Yes, ‘The Choice’ is crap. The dialogue is laughable, the characters are paper thin, the actors are merely attractive focal points for the camera, the story wouldn’t make it past most soap opera pitch meetings, the religious subtext is text, the emotions are hysterical, and the manipulation is palpable. However, it’s horrible in the exact same way all previous Nicholas Sparks movies have been. With the possible exception of ‘The Notebook’ (which at least had two great actors at the center and a director who kind of cared), it’s virtually impossible to distinguish these movies from each other beyond whichever vaguely famous stars embarrass themselves by signing on.

Yet these movies remain inexplicably popular.

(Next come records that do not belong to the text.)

Lemma make_room_lookup c p : m_items c !! p = None -> m_items (make_room c) !! p = None.
Proof.
  intros H. unfold make_room, makeSpace. destruct (_ <=? _); [|done]. destruct (oldest c) as [[v it]|]; [|done].
  cbn. rewrite lookup_delete_None. by right.
Qed.

(** The specification, case by case. *)
Lemma perform_found p now c it :
  m_items c !! p = Some it -> perform (Use p) now c = (Ret (i_function it), touch p now it c).
Proof. intros H. cbn. unfold cache_get. mrun. by rewrite H. Qed.

Lemma perform_missing p now c :
  m_items c !! p = None ->
  perform (Use p) now c =
    match dlopen p with
    | None => (Throw (RuntimeError (lit "Couldn't dlopen " ++ path_string p)), make_room c)
    | Some h =>
      match dlsym h with
      | Some f => (Ret f, insert_item p (Item now h f) (opened h (make_room c)))
      | None => (Throw (RuntimeError (lit "Couldn't find algizModule symbol")), opened h (make_room c))
      end
    end.
Proof.
  intros H. cbn. unfold cache_get. mrun. rewrite H. destruct (dlopen p) as [h|]; [|done].
  unfold make_item. by destruct (dlsym h).
Qed.

Lemma perform_remove p now c :
  perform (Remove p) now c =
    match m_items c !! p with
    | Some it => (Ret 1%Z, erase p (unload it c))
    | None => (Ret 0%Z, c)
    end.
Proof. cbn. unfold cache_remove. by destruct (m_items c !! p). Qed.

Lemma perform_loaded q now c : loaded c -> loaded (perform q now c).2.
Proof.
  intros Hc. destruct q as [p|p].
  - destruct (m_items c !! p) as [it|] eqn:E.
    + rewrite (perform_found p now c it E). by apply loaded_touch.
    + rewrite (perform_missing p now c E). pose proof (make_room_loaded c Hc) as Hr.
      destruct (dlopen p) as [h|]; [|done]. destruct (dlsym h) as [f|].
      * apply (loaded_insert p (Item now h f) (make_room c)); [done|by apply make_room_lookup].
      * by apply loaded_opened.
  - rewrite perform_remove. destruct (m_items c !! p) as [it|] eqn:E; [|done]. by apply loaded_unload.
Qed.

Lemma replay_cache_snoc c ops q now :
  replay c (ops ++ [(q, now)]) =
    let x := replay c ops in let y := perform q now x.1 in (y.2, x.2 ++ [y.1]).
Proof.
  revert c. induction ops as [|[q' n'] ops IH]; intros c.
  - cbn -[perform]. by destruct (perform q now c).
  - cbn [app replay]. destruct (perform q' n' c) as [r c1]. rewrite IH. by destruct (replay c1 ops).
Qed.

Maybe it’s because so few romantic movies are released anymore despite the fact that date nights still exist. Or perhaps there’s a portion of the population who actually fall for this nonsense. Who knows? Regardless, someone like myself pointing out how completely unredeemable ‘The Choice’ is as a movie won’t in any way impede its success. Sadly, there’s an audience out there for these movies and I wish those people the best of luck in life.

5 comments

    • David Krauss

      You nailed it, Chris! Every Valentine’s Day we get another horrific Nicholas Sparks adaptation. This one looks even worse than all the others. Yes, Nicholas Sparks needs to be stopped!! Who reads or watches this drivel???????

  1. C.C.

    It is sad that there are not quality romantic films out there. But, when there is a vacuum- I guess people will go to the only thing available…even if it is subpar. It would be nice to have great romantic films like Jerry Maguire and Circle of Friends. But, all the studios are interested in are men in capes.